Exploring Errors in Database Systems in Light of Cap Theorem

As we can see, there is an increased interest in terms of CAP theorem in database management applications which spans across various processing sites. CAP theorem discusses three important properties desired in every DBMS application:

C for Consistency

The primary goal of consistency is to ensure the multisite transactions follow the execution as a whole or nothing type of semantics, which is supported by the commercial database management systems. Also, if all replicas get assisted, then one may want these to have a consistent state.

A for Availability

Availability is essential for a database to be always up and running. In other terms, when there is a failure, the database should still function and keep on running by transferring the function over to a replica as needed. This is a feature that was first introduced by Tandem Computers a couple of decades back and is still popular.

P for Partition Tolerance

In case of any system or network failure, which may split the processing nodes into distinct groups that may not connect over a network to each other, partition tolerance should run in and allow independent processing to be run at both the subgroups equally.

In fact, the CAP theorem actually says that all these three goals of C, A, and P simultaneously in case of errors. So, in the case of commercial databases, we may have to drop one of these objectives.

In the NoSQL database commune, the CAP theorem is effectively used by the database developers and admins as justification for compromising the C – consistency. The majority of the NoSQL database systems may disallow transactions that tend to cross node boundaries, but consistency may be applicable only to those replicas. So, the CAP theorem may be put forth as a justification for giving the eventual consistency of replicas, which is done by replacing the goal of eventual consistency. As this notion is being raised, the guarantee is only for all the replicas to converge eventually to a similar state. When the network connectivity is re-established, and there is enough time for replica clean up, this justification compromises consistency to preserve availability and partition tolerance.

In this article, we are trying to explore this analysis and trying to discuss more possible dimensions to check out in terms of data recovery from errors. We also assume that a standard hardware mechanism with a set of local storage and data processing nodes set up in a cluster using the LAN net. These types of clusters are further connected together using a WAN. You can get a better insight into this from providers like RemoteDBA.com. While discussing this topic, we have to ideally start with the reason for database errors. Here is a list of errors, not comprehensive, though.

Database errors

Application errors

In these types of errors, applications may perform one or multiple incorrect updates. Basically, these may get unnoticed for several minutes or many hours. Here, you need to back-up the database to the point before an offending transaction, and then subsequent activities need to be reversed.

Repeatable database management systems errors

In this case, the data management system may crash on any given node. Running the same transactions at other processing nodes having the replica may cause back-ups to crash. This error is also called Bohr bugs.

Unrepeatable database management systems errors

There is a slight twist in this case compared to repeatable DBMS errors. Also, the data gets crashed; however, the replica remains okay. This is caused most of the time by some weird cases which deal with some asynchronous database operations. These errors are also known as Heisenbugs.

OS Errors

In this case, the operating system crashes on a given node, and it further shows simply the blue screen failure.

Hardware failure at local clusters

Hardware failure may be anything ranging from memory failures to complete disk failures. Basically, these may further cause panic stops at the operating system level or the database management system level. However, at some points, these failures may also be shown up as Heisenbugs.

Network partitioning at local clusters

There could be a network partition in the local cluster, where the local area network is failed, and nodes cannot go further and communicate with other nodes.

A disaster

In this case, a local cluster may have been fully wiped out by a natural disaster like an earthquake, hurricane, or flood, etc. The cluster does not exist at all.

Networking failure in the WAN connecting the clusters together

In this case, the WAN fails as a whole, and the clusters are not able to communicate with each other.

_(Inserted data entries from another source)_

(** C21: auth remove says what became of the credential: removed, and then no profile
    references it, its key is gone, and auth status refuses it whatever the
    system answers; or unlinked, and then its key is as it was and another
    profile still references it. *)
Theorem auth_remove_reports a sys w out w' :
  runAuthRemove a sys w = (Ok out, w') ->
  exists c, (out = ["Credential " +:+ Quote c +:+ " unlinked from profile " +:+ Quote (aProfile a)]
             /\ files (creds w') = files (creds w)
             /\ exists q e, q <> aProfile a /\ Profiles (onDisk (disk w')) !! q = Some e /\ CredentialName e = c)
  \/ ((out = ["Credential " +:+ Quote c +:+ " removed with profile " +:+ Quote (aProfile a) +:+ " association"]
       \/ out = ["Credential " +:+ Quote c +:+ " removed"])
      /\ (forall p e, Profiles (onDisk (disk w')) !! p = Some e -> CredentialName e <> c)
      /\ files (creds w') !! keyFile c = None
      /\ forall sys', is_ok (runAuthStatus (mkAuthArgs "" false false (Some c) MaskedFails "" false) sys' w').1 = false).
Proof.
  unfold runAuthRemove. destruct (bool_decide (is_Some (aName a)) && negb (bool_decide (aProfile a = ""))) eqn:E1; [done|].
  destruct (bool_decide (aName a = None) && _); [done|]. intros (res & w1 & Hu%stores_Ok & Hr)%auth_bind_Ok. injection Hr as <- <-.
  apply Update_Ok in Hu as (w2 & Hu & ->). set (r := mkRemoval _ _ _) in Hu.
  assert (rCredential r = "" \/ rProfile r = "") as Hone.
  { cbn. destruct (aName a) as [n|]; [right|by left]. rewrite bool_decide_eq_true_2 in E1 by (by eexists). cbn in E1.
    by apply negb_false_iff, bool_decide_eq_true in E1. }
  apply unbindTransition_inv in Hu; [|done]. destruct res as [c o]. exists c. cbn [removedCredential Outcome].
  assert (gone c w2 -> forall sys', is_ok (runAuthStatus (mkAuthArgs "" false false (Some c) MaskedFails "" false) sys' (next w2)).1 = false) as Hgone.
  { intros [_ Hf] sys'. unfold runAuthStatus, resolveAuthSelection. cbn [aName aProfile]. rewrite bool_decide_eq_true_2 by done. cbn [negb].
    unfold mbind, auth_bind, mret, auth_ret. rewrite stores_credGet. unfold Get. change (creds (next w2)) with (creds w2). rewrite Hf.
    destruct (negb (ValidateName c)); [done|]. by destruct (readFails _). }
  destruct o; cbn in Hu; [left|right..].
  - destruct Hu as (? & _ & ?). done.
  - split; [by left|]. split; [apply Hu|]. split; [apply Hu|by apply Hgone].
  - split; [by right|]. split; [apply Hu|]. split; [apply Hu|by apply Hgone].
Qed.
End Commands.

(** * Runs *)

Definition typed_args (p : string) (name : option string) (force : bool) (typed : string) : auth_args :=
  mkAuthArgs p true force name MaskedNoTerminal typed false.
Definition no_keys : world := mkWorld (disk both_bound) emptyStore 0.
Definition set_args : auth_args := typed_args "home" None false ("hskey-abc" +:+ newline).
Definition after_set : world := (@runAuthSet simpleUrl set_args healthy no_keys).2.

Lemma auth_set_then_status_witness :
  exists out, @runAuthSet simpleUrl set_args healthy no_keys = (Ok out, after_set) /\ is_Some (files (creds after_set) !! keyFile "home").
Proof.
  assert (is_ok (@runAuthSet simpleUrl set_args healthy no_keys).1 = true) as Hk by (vm_compute; reflexivity).
  unfold after_set. destruct (@runAuthSet simpleUrl set_args healthy no_keys) as [[out|e] w'] eqn:E; [|discriminate Hk].
  exists out. split; [reflexivity|]. assert (store_ok (creds no_keys)) as Hok by (by intros n c).
  destruct (@auth_set_then_status simpleUrl _ _ _ _ _ Hok E) as ((typed & key & e & _ & _ & Hf & _) & _).
  exists (mkFile key 384). exact Hf.
Defined.
(** A load that reads an unusable file ends in an [except] clause. *)
Lemma reload_unusable (f : File) (w : World) :
  match content f with
  | Raise _ => True
  | Ok (JDict top) => isinstance_list (dict_get "eco_trails" JNull top) = false
  | Ok _ => True
  end ->
  exists e w',
    reload f w = (Raise e, w')
    /\ file w' = file w
    /\ _data_cache w' = _data_cache w
    /\ _cache_timestamp w' = _cache_timestamp w
    /\ reads w' = S (reads w).
Proof.
  intros H. unfold reload, bind_py, read_data_file, lift.
  destruct (content f) as [raw|e]; simpl.
  - destruct raw; simpl; try (do 2 eexists; split; [reflexivity|simpl; auto]).
    destruct (dict_get "eco_trails" JNull d); simpl in *;
      try discriminate;
      do 2 eexists; split; try reflexivity; simpl; auto.
  - do 2 eexists; split; [reflexivity|simpl; auto].
Qed.

(** C4: [load_trail_data] never raises: it always returns a list, and the
    list is empty when the file is absent, when reading or parsing it
    fails, when its top-level value is not an object and when its
    [eco_trails] field is not a list. *)
Theorem load_never_raises (w : World) :
  exists trails w',
    load_trail_data w = (Ok trails, w')
    /\ (unusable_source w -> trails = []).
Proof.
  unfold load_trail_data, load_try, unusable_source.
  destruct (file w) as [f|].
  - destruct (fresh_cache w (mtime f)) as [cached|] eqn:Hc.
    + exists cached, w. split; [reflexivity|]. intros [H _]. discriminate.
    + destruct (reload f w) as [[trails|e] w'] eqn:Hr.
      * exists trails, w'. split; [reflexivity|].
        intros [_ H]. destruct (reload_unusable f w H) as (e & w'' & Hr' & _).
        congruence.
      * exists [], w'. rewrite load_except_ok. auto.
  - exists [], w. auto.
Qed.

Lemma timestamp_eq_refl (t : Q) : timestamp_eq (Some t) t = true.
Proof. simpl. apply Qeq_bool_iff. reflexivity. Qed.

Lemma load_fresh (w : World) (f : File) (cached : list json) :
  file w = Some f -> fresh_cache w (mtime f) = Some cached ->
  load_trail_data w = (Ok cached, w).
Proof.
  intros Hf Hc. unfold load_trail_data, load_try. now rewrite Hf, Hc.
Qed.

Lemma load_stale (w : World) (f : File) (src : list json) :
  file w = Some f -> fresh_cache w (mtime f) = None -> source_list f src ->
  exists w',
    load_trail_data w = (Ok (kept (wall w) (ticks w) 0 src), w')
    /\ file w' = file w
    /\ _data_cache w' = Some (kept (wall w) (ticks w) 0 src)
    /\ _cache_timestamp w' = Some (mtime f)
    /\ reads w' = S (reads w).
Proof.
  intros Hf Hc Hs. unfold load_trail_data, load_try. rewrite Hf, Hc.
  destruct (reload_source f src w Hs) as (w' & Hr & H).
  destruct H as (H1 & H2).
  exists w'. rewrite Hr. split; [reflexivity|]. split; [congruence|exact H2].
Qed.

The first two types of errors may cause an issue with the highly available scheme. In such cases, you will be at a deadlock to move ahead. Availability is fully unachievable in such cases. Replica consistency also becomes meaningless and the current state of DBMS is fully wrong. In case of a disaster, then the data is only recoverable if any local transaction can only be committed after an assurance for which a connected cluster will receive the transaction.

Some application builders may accept such a latency. However, the eventual consistency may not be guaranteed as the transaction may have been lost completely if the disaster happens at the local cluster prior to any transaction forwarded elsewhere.  So, the first two and the natural disaster errors can be considered as examples of situations where the CAP theorem may not be applicable. Any real-time database should be well prepared to effectively handle recovery in such cases.

In the case of LAN partition errors, which is very rare, if we replicate the LAN, the majority of instances may cause failure to a single node, which may degenerate the case of network partition survived by various algorithms. So, it is ideal for giving up the P in such cases rather than compromising on C. Considering the network failure error, there is a partition in the WAN network. In such an instance, most of the database admins can use the straightforward algorithms, as only a very small portion is only blocked. It also seems to be unwise to sacrifice consistency to achieve availability.

So, one may not give up the C so quickly as there are many real-time errors where the CAP is not applicable as such. Applying this theorem may be a bad tradeoff in many failure situations.